6.2 Within the validity period of this Agreement, he shall use his best endeavour to develop the business of the Company and ensure that the Company’s operations are legal and in compliance with the regulations, and he will not engage in any act or omission which may damage the Company Assets and goodwill or affect the validity of the Business Permits of the Company.
6.3 Within the validity period of this Agreement, he shall promptly notify the WFOE of any circumstances that may have a material adverse effect on the existence, business operations, financial conditions, assets or goodwill of the Company and promptly take all the measures approved by the WFOE to remove such adverse circumstances or take effective remedial measures with respect thereto.

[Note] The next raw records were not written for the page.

(** Without an ORDER BY the database may pick any matching row; the model takes the
    first in key order. *)
Definition get_execution_by_approval_id (c : TenantContext) (approval_id : string)
    : M (option ExecutionRecoveryRecord) :=
  d ← gets w_db;
  mret (execution_recovery_from_row c <$>
    List.find (λ e, in_scope c (execution_scope e) &&
                    bool_decide (exe_approval_id e = Some approval_id))
      (rows (tool_executions d))).

Definition get_approval (c : TenantContext) (approval_id : string)
    : M (option ApprovalRecord) :=
  d ← gets w_db;
  mret (approval_from_row c <$> approval_scope_predicate d c approval_id).

Definition get_workspace_approval (tenant_id workspace_id approval_id : string)
    : M (option ApprovalRecord) :=
  d ← gets w_db;
  match approval_requests d !! approval_id with
  | Some a =>
    if bool_decide (apr_tenant_id a = tenant_id) &&
       bool_decide (apr_workspace_id a = workspace_id)
    then c ← lift (post_init (MkTenantContext tenant_id workspace_id
                     (Some (apr_session_id a)) (Some (apr_run_id a)) 0));
         mret (Some (approval_from_row c a))
    else mret None
  | None => mret None
  end.

(** [ORDER BY checkpoint_seq DESC LIMIT 1]. *)
Definition latest_checkpoint_row (l : list execution_checkpoint)
    : option execution_checkpoint :=
  head (sort_by (λ a b, Z.leb (ckp_checkpoint_seq b) (ckp_checkpoint_seq a)) l).

Definition get_latest_checkpoint (c : TenantContext) : M (option CheckpointRecord) :=
  d ← gets w_db;
  mret (checkpoint_from_row <$> latest_checkpoint_row (checkpoint_scope_predicate d c)).

(** [max(checkpoint_seq)], NULL when there is no row. *)
Definition max_checkpoint_seq (l : list execution_checkpoint) : option Z :=
  foldr (λ k acc, Some match acc with
                       | None => ckp_checkpoint_seq k
                       | Some m => Z.max (ckp_checkpoint_seq k) m
                       end) None l.

Definition get_next_checkpoint_seq (c : TenantContext) : M Z :=
  d ← gets w_db;
  mret (default 0 (max_checkpoint_seq (checkpoint_scope_predicate d c)) + 1)%Z.

Definition has_current_lease `{Env} (lease : RunLease) : M bool :=
  now ← db_now_ms;
  d ← gets w_db;
  mret match context_predicate d (rl_context lease) with
  | Some r => current_lease_predicate lease now r
  | None => false
  end.

Definition lease_of_row (c : TenantContext) (r : agent_run) : M RunLease :=
  match run_lease_owner r, run_lease_expires_at r with
  | Some o, Some e =>
    mret {| rl_context := c; rl_lease_owner := o; rl_fencing_token := run_fencing_token r;
            rl_version := run_version r; rl_lease_expires_at := e |}
  | _, _ => throw (TypeError "int() argument must not be None")
  end.

Definition get_live_lease `{Env} (c : TenantContext) (lease_owner : string)
    : M (option RunLease) :=
  now ← db_now_ms;
  d ← gets w_db;
  match context_predicate d c with
  | Some r =>
    if bool_decide (run_lease_owner r = Some lease_owner) &&
       expires_after (run_lease_expires_at r) now
    then l ← lease_of_row c r; mret (Some l)
    else mret None
  | None => mret None
  end.

Definition require_lease (c : TenantContext) (lease_owner : string)
    (fencing_token version : Z) : M RunLease :=
  d ← gets w_db;
  match context_predicate d c with
  | Some r =>
    if bool_decide (run_lease_owner r = Some lease_owner) &&
       bool_decide (run_fencing_token r = fencing_token) &&
       bool_decide (run_version r = version)
    then lease_of_row c r
    else throw NoResultFound
  | None => throw NoResultFound
  end.

(** ** Run leases *)

(** A value for a NOT NULL column. *)
Definition not_null (table : string) (v : option string) : M string :=
  match v with
  | Some s => mret s
  | None => throw (IntegrityError (ConstraintFailed table))
  end.

Definition create_run `{Env} (repo : WorkflowRepository) (c : TenantContext)
    (runtime_instance_id : string) (status : RunStatus) (plan_id : option string)
    (initial_plan_version active_plan_version : option Z) : M RunLease :=
  require (plan_binding_complete plan_id initial_plan_version active_plan_version)
    (ValueError "Plan run binding must be complete") ;;
  now ← db_now_ms;
  rid ← not_null "agent_runs" (tc_run_id c);
  sid ← not_null "agent_runs" (tc_session_id c);
  insert_agent_runs {|
    run_run_id := rid;
    run_tenant_id := tc_tenant_id c;
    run_workspace_id := tc_workspace_id c;
    run_session_id := sid;
    run_plan_id := plan_id;
    run_initial_plan_version := initial_plan_version;
    run_active_plan_version := active_plan_version;
    run_cancel_requested_at := None;
    run_run_status := status;
    run_runtime_instance_id := Some runtime_instance_id;
    run_lease_owner := Some runtime_instance_id;
    run_fencing_token := 1;
    run_lease_expires_at := Some (now + repo_lease_ttl_ms repo)%Z;
    run_heartbeat_at := Some now;
    run_schema_version := 1;
    run_version := 1;
    run_created_at := now;
    run_updated_at := now;
    run_finished_at := None |} ;;
  require_lease c runtime_instance_id 1 1.

(** The columns that every claim of a run's lease by an instance sets. *)
Definition claim_columns (repo : WorkflowRepository) (runtime_instance_id : string)
    (now : Z) (r : agent_run) : agent_run :=
  r <| run_runtime_instance_id := Some runtime_instance_id |>
    <| run_lease_owner := Some runtime_instance_id |>
    <| run_fencing_token := (run_fencing_token r + 1)%Z |>
    <| run_version := (run_version r + 1)%Z |>
    <| run_heartbeat_at := Some now |>
    <| run_lease_expires_at := Some (now + repo_lease_ttl_ms repo)%Z |>
    <| run_updated_at := now |>.

(** [if result.rowcount != 1: return None] and the lease with the next tokens. *)
Definition claimed (c : TenantContext) (runtime_instance_id : string)
    (current : RunRecord) (rowcount : Z) : M (option RunLease) :=
  if bool_decide (rowcount ≠ 1%Z) then mret None else
  l ← require_lease c runtime_instance_id
        (rr_fencing_token current + 1)%Z (rr_version current + 1)%Z;
  mret (Some l).

Definition take_over_run `{Env} (repo : WorkflowRepository) (c : TenantContext)
    (runtime_instance_id : string) : M (option RunLease) :=
  lock_run c ;;
  current ← get_run c;
  match current with
  | None => mret None
  | Some current =>
    require (bool_decide (rr_status current ∈ TAKEOVER_ELIGIBLE_STATUSES))
      (InvalidTransitionError
        ("cannot acquire terminal run: " +:+ enum_value (rr_status current))) ;;
    match rr_lease_expires_at current with
    | None => mret None
    | Some _ =>
      n ← update_agent_runs c (λ now r, expired_by (run_lease_expires_at r) now)
            (claim_columns repo runtime_instance_id);
      claimed c runtime_instance_id current n
    end
  end.

Definition resume_waiting_run `{Env} (repo : WorkflowRepository) (c : TenantContext)
    (runtime_instance_id : string) : M (option RunLease) :=
  lock_run c ;;
  current ← get_run c;
  match current with
  | None => mret None
  | Some current =>
    if bool_decide (rr_status current ≠ RUN_AWAITING_USER) then mret None else
    n ← update_agent_runs c
          (λ _ r, bool_decide (run_run_status r = RUN_AWAITING_USER))
          (λ now r, claim_columns repo runtime_instance_id now r
                      <| run_run_status := RUN_RESUMING |>);
    claimed c runtime_instance_id current n
  end.

(** The guard the three operations on a waiting Plan run share. *)
Definition waiting_plan_run (c : TenantContext) (plan_id : string) (plan_version : Z)
    (plan_digest : option string) (expected_run_version : Z) : M (option RunRecord) :=
  lock_run c ;;
  current ← get_run c;
  match current with
  | None => mret None
  | Some current =>
    if bool_decide (rr_status current ≠ RUN_AWAITING_USER) ||
       bool_decide (rr_plan_id current ≠ Some plan_id) ||
       bool_decide (rr_version current ≠ expected_run_version)
    then mret None else
    present ← plan_version_exists c plan_id plan_version plan_digest;
    mret (if present : bool then Some current else None)
  end.

Definition waiting_plan_where (plan_id : string) (expected_run_version : Z)
    (_ : Z) (r : agent_run) : bool :=
  bool_decide (run_run_status r = RUN_AWAITING_USER) &&
  bool_decide (run_plan_id r = Some plan_id) &&
  bool_decide (run_version r = expected_run_version).

(** The new [active_plan_version] names a stored version and the binding is complete
    by [get_run], so this UPDATE cannot violate a constraint of the table. *)
Definition resume_waiting_plan_run `{Env} (repo : WorkflowRepository) (c : TenantContext)
    (runtime_instance_id plan_id : string) (plan_version expected_run_version : Z)
    : M (option RunLease) :=
  current ← waiting_plan_run c plan_id plan_version None expected_run_version;
  match current with
  | None => mret None
  | Some current =>
    n ← update_agent_runs c (waiting_plan_where plan_id expected_run_version)
          (λ now r, claim_columns repo runtime_instance_id now r
                      <| run_run_status := RUN_RESUMING |>
                      <| run_active_plan_version := Some plan_version |>);
    claimed c runtime_instance_id current n
  end.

6.4 Once the WFOE gives the Exercise Notice:
6.4.1 he shall promptly convene a shareholders’ meeting, pass shareholders’ resolutions and take all other necessary actions to approve any Existing Shareholders or the Company to transfer all the Transferred Equity or the Transferred Assets at the Transfer Price to the WFOE and/or any other entity or individual designated by the WFOE, and waive any pre-emptive right to purchase enjoyed by him (if any);
6.4.2 he shall promptly enter into an equity transfer agreement with the WFOE and/or any other equity or individual designated by the WFOE to transfer all the Transferred Equity at the Transfer Price to the WFOE and/or any other entity or individual designated by the WFOE, and provide necessary support to the WFOE (including provision and execution of all relevant legal documents, performance of all government approval and resignation procedures and assumption of all relevant obligations) in accordance with the WFOE’s requirements and laws and regulations so that the WFOE and/or any other entity or individual designated by the WFOE may acquire all the Transferred Equity, free from and clear of any legal defect or any real right for security, third party restriction or any other restrictions on the Transferred Equity.

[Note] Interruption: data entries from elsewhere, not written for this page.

(* ===== verification/MemoryRepository.v ===== *)
(** * The memory repository ([src/multiclaw/storage/repositories/memory.py])

    Chat messages, step results and other notes of a tenant's workspace, visible in one
    session or, without a session, in all of them.  A repository is bound to a tenant
    context.  [save] rewrites the entry of the same identity and scope, or inserts it.
    Not modelled: [query], which ranks entries by the words they share with a text. *)

From S2P Require Import Prelude Records Errors Json Regex Tenancy WorkflowModels Storage.
From S2P Require Import Collections PlanStorage Checkpoint PlanValidation PlanSpec.
From S2P Require Import PlanRecords PlanReading WorkflowRepository PlanRepository.
From S2P Require Import PlanDecisions PlanAttempts.
From Stdlib Require Import Ascii.
From stdpp Require Import base gmap strings list.

(** ** Entries ([memory/models.py]) *)

Record MemoryEntry : Type := MkEntry {
  me_id : string;
  me_content : string;
  me_type : string;
  me_session_id : option string;
  me_role : string;
  me_turn_index : Z;
  me_created_at : Z;
  me_metadata : list (string * json);
}.

(** [_normalize_session_scope]. *)
Definition normalize_session_scope (session_id : option string) : option string :=
  match session_id with Some "" => None | s => s end.

Definition metadata_json (metadata : list (string * json)) : string :=
  json_dumps_ascii (JObj metadata).

(** [_load_metadata], and the class accepts only a dict. *)
Definition load_metadata (text : string) : result exn (list (string * json)) :=
  match text with
  | "" => Ok []
  | _ =>
    match json_loads text with
    | None => Err (ValueError "metadata_json")
    | Some (JObj l) => Ok l
    | Some _ => Err ValidationError
    end
  end.

Definition from_row (m : memory_entry) : result exn MemoryEntry :=
  metadata ← load_metadata (mem_metadata_json m);
  Ok {| me_id := mem_id m;
        me_content := mem_content m;
        me_type := mem_type m;
        me_session_id := normalize_session_scope (mem_session_id m);
        me_role := mem_role m;
        me_turn_index := mem_turn_index m;
        me_created_at := mem_created_at m;
        me_metadata := metadata |}.

(** What a caller gives [MemoryEntry(...)]; the identifier is drawn, and the time of the
    constructor is never stored. *)
Definition new_entry `{Env} (content type_ : string) (session_id : option string)
    (role : string) (turn_index : Z) (metadata : list (string * json)) : M MemoryEntry :=
  id ← uuid4;
  mret {| me_id := id;
          me_content := content;
          me_type := type_;
          me_session_id := normalize_session_scope session_id;
          me_role := role;
          me_turn_index := turn_index;
          me_created_at := 0;
          me_metadata := metadata |}.

(** ** The repository *)

(** [LIKE ... ESCAPE e]: a character after [e] stands for itself. *)
Fixpoint like_escape (e : ascii) (pattern s : list ascii) {struct pattern} : bool :=
  match pattern with
  | [] => match s with [] => true | _ => false end
  | c :: p =>
    if Ascii.eqb c e then
      match p, s with
      | c :: p, x :: s => Ascii.eqb (ascii_lower c) (ascii_lower x) && like_escape e p s
      | _, _ => false
      end
    else if Ascii.eqb c "%"%char then
      (fix any (s : list ascii) : bool :=
         like_escape e p s || match s with [] => false | _ :: s' => any s' end) s
    else if Ascii.eqb c "_"%char then
      match s with [] => false | _ :: s' => like_escape e p (drop_continuation s') end
    else
      match s with
      | [] => false
      | x :: s' => Ascii.eqb (ascii_lower c) (ascii_lower x) && like_escape e p s'
      end
  end.

Definition UNLISTED_TYPES : list string :=
  ["tool_result"; "run_event"; "run_journal"; "run_usage"; "tenant_usage"; "run_queue"].

Section Memory.
Context `{Env} (ctx : TenantContext).

Definition in_workspace (m : memory_entry) : bool :=
  bool_decide (mem_tenant_id m = tc_tenant_id ctx) &&
  bool_decide (mem_workspace_id m = tc_workspace_id ctx).

Definition visibility_filter (include_long_term : bool) (m : memory_entry) : bool :=
  match tc_session_id ctx with
  | None => bool_decide (mem_session_id m = None)
  | Some s =>
    bool_decide (mem_session_id m = Some s) ||
    (include_long_term && bool_decide (mem_session_id m = None))
  end.

(** The row of an identifier in this workspace and in exactly this session. *)
Definition exact_row (d : Db) (entry_id : string) (target_session_id : option string)
    : option memory_entry :=
  m ← memory_entries d !! entry_id;
  if in_workspace m && bool_decide (mem_session_id m = target_session_id)
  then Some m else None.

Definition get_row (entry_id : string) (target_session_id : option string)
    : M (option MemoryEntry) :=
  d ← gets w_db;
  match exact_row d entry_id target_session_id with
  | None => mret None
  | Some m => e ← lift (from_row m); mret (Some e)
  end.

Definition memory_get (entry_id : string) (target_session_id : option string)
    : M (option MemoryEntry) := get_row entry_id target_session_id.

Definition prepare_entry (e : MemoryEntry) : result exn MemoryEntry :=
  if bool_decide (me_type e = "chat_message") then
    match tc_session_id ctx with
    | None => Err (ValueError "session_id is required for chat_message entries")
    | Some s =>
      let session_id := default s (me_session_id e) in
      _ ← ensure (bool_decide (session_id = s))
            (ValueError "session_id must match the current context");
      Ok {| me_id := me_id e; me_content := me_content e; me_type := me_type e;
            me_session_id := Some session_id; me_role := me_role e;
            me_turn_index := me_turn_index e; me_created_at := me_created_at e;
            me_metadata := me_metadata e |}
    end
  else
    match me_session_id e with
    | None => Ok e
    | Some s =>
      _ ← ensure (bool_decide (tc_session_id ctx = Some s))
            (ValueError "session_id must match the current context");
      Ok e
    end.

Definition entry_row (e : MemoryEntry) (now : Z) : memory_entry := {|
  mem_id := me_id e;
  mem_tenant_id := tc_tenant_id ctx;
  mem_workspace_id := tc_workspace_id ctx;
  mem_session_id := me_session_id e;
  mem_content := me_content e;
  mem_type := me_type e;
  mem_role := me_role e;
  mem_turn_index := me_turn_index e;
  mem_created_at := now;
  mem_metadata_json := metadata_json (me_metadata e);
|}.

(** The number of rows it rewrites. *)
Definition full_scope_update (e : MemoryEntry) : M Z :=
  now ← db_now_ms;
  d ← gets w_db;
  match exact_row d (me_id e) (me_session_id e) with
  | None => mret 0%Z
  | Some _ =>
    set_db (d <| memory_entries := <[me_id e := entry_row e now]> (memory_entries d) |>) ;;
    mret 1%Z
  end.

Definition insert_entry (e : MemoryEntry) : M unit :=
  now ← db_now_ms;
  insert_memory_entries (entry_row e now).

Definition save (entry : MemoryEntry) : M MemoryEntry :=
  e ← lift (prepare_entry entry);
  n ← full_scope_update e;
  (if bool_decide (n = 0%Z) then
     catch (savepoint any_exception (insert_entry e))
       (λ x, if is_integrity_error x then
               n ← full_scope_update e;
               if bool_decide (n = 0%Z) then throw x else mret tt
             else throw x)
   else mret tt) ;;
  saved ← get_row (me_id e) (me_session_id e);
  assert_some saved.

(** ** Lists of entries *)

Definition newest_entry_first (a b : memory_entry) : bool :=
  Z.ltb (mem_created_at b) (mem_created_at a) ||
  (Z.eqb (mem_created_at a) (mem_created_at b) &&
   (Z.ltb (mem_turn_index b) (mem_turn_index a) ||
    (Z.eqb (mem_turn_index a) (mem_turn_index b) && String.leb (mem_id b) (mem_id a)))).

Definition of_type (entry_type : option string) (m : memory_entry) : bool :=
  match entry_type with
  | Some t => bool_decide (mem_type m = t)
  | None => bool_decide (mem_type m ∉ UNLISTED_TYPES)
  end.

Definition load_rows (entry_type : option string) (limit : option nat)
    (include_long_term : bool) : M (list MemoryEntry) :=
  require (negb (bool_decide (entry_type = Some "chat_message") &&
                 bool_decide (tc_session_id ctx = None)))
    (ValueError "session_id is required for chat_message queries") ;;
  d ← gets w_db;
  let found := sort_by newest_entry_first
    (List.filter (λ m, in_workspace m && of_type entry_type m &&
                       visibility_filter include_long_term m) (rows (memory_entries d))) in
  lift (mapM from_row match limit with Some n => take n found | None => found end).

Definition recent (limit : nat) (entry_type : option string) : M (list MemoryEntry) :=
  load_rows entry_type (Some limit) false.

(** The newest entries whose contents, joined by one character, fit in [max_chars]. *)
Fixpoint select_entries (max_chars used : Z) (selected l : list MemoryEntry)
    : list MemoryEntry :=
  match l with
  | [] => selected
  | e :: l =>
    let separator := match selected with [] => 0%Z | _ => 1%Z end in
    let next := (used + separator + utf8_length (me_content e))%Z in
    if Z.ltb max_chars next then select_entries max_chars used selected l
    else select_entries max_chars next (e :: selected) l
  end.

Definition memory_context (max_chars : Z) (limit : nat) (entry_type : option string)
    : M (list MemoryEntry) :=
  l ← recent limit entry_type;
  mret (select_entries max_chars 0 [] l).

(** ** The final summary of a run *)

Definition escape_like (s : string) : list ascii :=
  flat_map (λ c, if Ascii.eqb c "^"%char || Ascii.eqb c "%"%char || Ascii.eqb c "_"%char
                 then ["^"%char; c] else [c]) (String.list_ascii_of_string s).

Definition final_summary_row (session_id run_id : string) (m : memory_entry) : bool :=
  let text := String.list_ascii_of_string (mem_metadata_json m) in
  let chars := String.list_ascii_of_string in
  in_workspace m && bool_decide (mem_session_id m = Some session_id) &&
  bool_decide (mem_type m = "chat_message") && bool_decide (mem_role m = "assistant") &&
  like_escape "^" (chars ("%" +:+ quoted "kind" +:+ ":" +:+ quoted "plan_final_summary" +:+ "%"))
    text &&
  like_escape "^" (chars ("%" +:+ quoted "run_id" +:+ ":" +:+ ch DQUOTE) ++
                   escape_like run_id ++ chars (ch DQUOTE +:+ "%")) text.

Definition is_final_summary (run_id : string) (m : memory_entry) : bool :=
  match json_loads (mem_metadata_json m) with
  | Some (JObj l) =>
    match field "kind" l, field "run_id" l with
    | Some (JStr k), Some (JStr r) =>
      bool_decide (k = "plan_final_summary") && bool_decide (r = run_id)
    | _, _ => false
    end
  | _ => false
  end.

Definition has_final_summary (run_id : string) : M bool :=
  match tc_session_id ctx with
  | None => mret false
  | Some s =>
    d ← gets w_db;
    mret (existsb (is_final_summary run_id)
            (List.filter (final_summary_row s run_id) (rows (memory_entries d))))
  end.

(** ** Forgetting *)

(** The source message of a Plan cannot be deleted. *)
Definition is_source_message (d : Db) (m : memory_entry) : bool :=
  exists_row (λ p, bool_decide (pl_tenant_id p = mem_tenant_id m) &&
                   bool_decide (pl_workspace_id p = mem_workspace_id m) &&
                   bool_decide (Some (pl_session_id p) = mem_session_id m) &&
                   bool_decide (pl_source_message_id p = mem_id m)) (agent_plans d).

Definition forget (entry_id : string) : M unit :=
  d ← gets w_db;
  match memory_entries d !! entry_id with
  | Some m =>
    if in_workspace m && visibility_filter true m then
      require (negb (is_source_message d m))
        (IntegrityError (ForeignKeyFailed "fk_agent_plans_source_message_memory_entries")) ;;
      set_db (d <| memory_entries := delete entry_id (memory_entries d) |>)
    else mret tt
  | None => mret tt
  end.
End Memory.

6.5 If the total Transfer Price obtained by any Existing Shareholder with respect to the Transferred Equity held by him is higher than his capital contribution to the Company, or he receives any form of profit, dividend or bonus from the Company, then such Existing Shareholder agrees to, to the extent not in violation of the PRC Law, waive the premium earnings and any profit, dividend or bonus (after deduction of relevant taxes) and the WFOE is entitled thereto. The Existing Shareholder shall instruct relevant assignee or company to remit the earnings to the bank account designated by the WFOE at the material time.

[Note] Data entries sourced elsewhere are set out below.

(* ===== verification/PlanContent.v ===== *)
(** * What a stored version of a Plan is

    A version is one row, the rows of its steps and the rows of its dependencies.
    [Content] is what they were written from: an accepted plan, the identifiers drawn for
    its steps, and the circumstances of the revision; [holds d k n c] says that version
    [n] of the Plan [k] consists of exactly the rows of [c].  The theorem of this file:
    reading those rows back succeeds, passes the integrity check and gives
    [content_record k n c], which spells out the accepted plan again. *)

From S2P Require Import Prelude Records Errors Json Regex Tenancy WorkflowModels Storage.
From S2P Require Import Collections PlanStorage Checkpoint PlanValidation PlanOrder.
From S2P Require Import PlanSpec.
From S2P Require Import PlanRecords PlanReading WorkflowRepository PlanRepository.
From stdpp Require Import base gmap strings list sorting fin_maps.

(** ** Accepted plans *)

Definition accepted `{UnicodeData} (v : ValidatedPlanDraft) : Prop :=
  ∃ d lim, validate_plan_draft d lim = Ok v.

(** What the store relies on. *)
Record well_planned (v : ValidatedPlanDraft) : Prop := {
  wpl_keys : NoDup (plan_keys v);
  wpl_ordinals : map ordinal (steps v) = map Z.of_nat (seq 1 (length (steps v)));
  wpl_known (s : ValidatedPlanStep) x :
    s ∈ steps v → x ∈ depends_on s → x ∈ plan_keys v ∧ x ≠ logical_step_key s;
  wpl_distinct (s : ValidatedPlanStep) : s ∈ steps v → NoDup (depends_on s);
  wpl_sorted (s : ValidatedPlanStep) : s ∈ steps v →
    StronglySorted (λ x y, by_index (indexes (plan_keys v)) x y = true) (depends_on s);
  wpl_ok : ValidatedPlanDraft_ok v = true;
}.

Lemma by_index_transitive o x y z :
  by_index o x y = true → by_index o y z = true → by_index o x z = true.
Proof. unfold by_index. rewrite !Nat.leb_le. lia. Qed.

Article 7 Undertakings of the Company
7.1 The Company hereby undertakes that:
7.1.1 if any consent, permit, waiver or authorization by any third party, or any approval, permit or exemption by any government authority, or any registration or filing formalities (if required by law) with any government authority needs to be obtained or handled with respect to the execution and performance of this Agreement and the grant of the Equity Transfer Option or Asset Purchase Option hereunder, the Company shall endeavor to assist in satisfying the above conditions.
7.1.2 without the WFOE’s prior written consent, the Company shall not assist or permit the Existing Shareholders to transfer or otherwise dispose of any Option Equity or create any real right for security or other third party rights on any Option Equity.
7.1.3 without the WFOE’s prior written consent, the Company shall not transfer or otherwise dispose of any material Company Assets (excluding those incurred during normal operation) or create any real right for security or other third party rights on any Company Assets.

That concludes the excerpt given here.